Nothing but an exact copy of the data should be given.

....

(* ===== verification/SandboxPayPal.v ===== *)
(** * A PayPal REST server, as the routes of src/routes/payment.js reach it

    An executable model of the PayPal sandbox API the PayPal routes
    call, written from PayPal's REST documentation: an instance of
    [PayPalApi] on a server state [paypal].  It issues access tokens for
    the Basic credentials of its one client, keeps the products, plans and
    subscriptions it created as resources addressed by their path, and
    honours the [PayPal-Request-Id] idempotency key: a creating request
    whose key it has seen is answered with the stored reply and creates
    nothing.  The URL a request names is resolved as the WHATWG URL
    parser (which axios applies) resolves it: its path is split at [/]
    and the [.] and [..] segments are removed before the server sees it.

    [Contract] proves that the server meets [PayPalContract] under its
    invariant (subscriptions kept at their paths, [SUB-] replies naming
    held subscriptions, ids that are single path segments).  [Scenarios]
    runs the routes on this server: the scenarios of the spec, and the
    witnesses of the theorems of PayPal.v. *)

From S2P Require Import Prelude Js Base64 IsoDate PayPal.
From stdpp Require Import pretty.
From Stdlib Require Import Ascii.

Open Scope string_scope.

Record paypal := mk_paypal {
  pp_client : string;                          (* the client id of the app *)
  pp_secret : string;                          (* its secret *)
  pp_tokens : list string;                     (* access tokens issued *)
  pp_resources : list (list string * jsval);   (* resources by path, newest first *)
  pp_keys : list (string * (Z * jsval));       (* replies by PayPal-Request-Id *)
  pp_next : Z                                  (* next serial number *)
}.

Module Rest.

(** ** URLs *)

Definition host : string := "https://api-m.sandbox.paypal.com".

Fixpoint strip_prefix (p s : string) : option string :=
  match p, s with
  | EmptyString, _ => Some s
  | String c p', String d s' => if Ascii.eqb c d then strip_prefix p' s' else None
  | _, _ => None
  end.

....

Finished exercise:
(* ===== verification/SandboxPayPal.v ===== *)
(** * A PayPal REST server, as the routes of src/routes/payment.js reach it

    An executable model of the PayPal sandbox API the PayPal routes
    call, written from PayPal's REST documentation: an instance of
    [PayPalApi] on a server state [paypal].  It issues access tokens for
    the Basic credentials of its one client, keeps the products, plans and
    subscriptions it created as resources addressed by their path, and
    honours the [PayPal-Request-Id] idempotency key: a creating request
    whose key it has seen is answered with the stored reply and creates
    nothing.  The URL a request names is resolved as the WHATWG URL
    parser (which axios applies) resolves it: its path is split at [/]
    and the [.] and [..] segments are removed before the server sees it.

    [Contract] proves that the server meets [PayPalContract] under its
    invariant (subscriptions kept at their paths, [SUB-] replies naming
    held subscriptions, ids that are single path segments).  [Scenarios]
    runs the routes on this server: the scenarios of the spec, and the
    witnesses of the theorems of PayPal.v. *)

From S2P Require Import Prelude Js Base64 IsoDate PayPal.
From stdpp Require Import pretty.
From Stdlib Require Import Ascii.

Open Scope string_scope.

Record paypal := mk_paypal {
  pp_client : string;                          (* the client id of the app *)
  pp_secret : string;                          (* its secret *)
  pp_tokens : list string;                     (* access tokens issued *)
  pp_resources : list (list string * jsval);   (* resources by path, newest first *)
  pp_keys : list (string * (Z * jsval));       (* replies by PayPal-Request-Id *)
  pp_next : Z                                  (* next serial number *)
}.

Module Rest.

(** ** URLs *)

Definition host : string := "https://api-m.sandbox.paypal.com".

Fixpoint strip_prefix (p s : string) : option string :=
  match p, s with
  | EmptyString, _ => Some s
  | String c p', String d s' => if Ascii.eqb c d then strip_prefix p' s' else None
  | _, _ => None
  end.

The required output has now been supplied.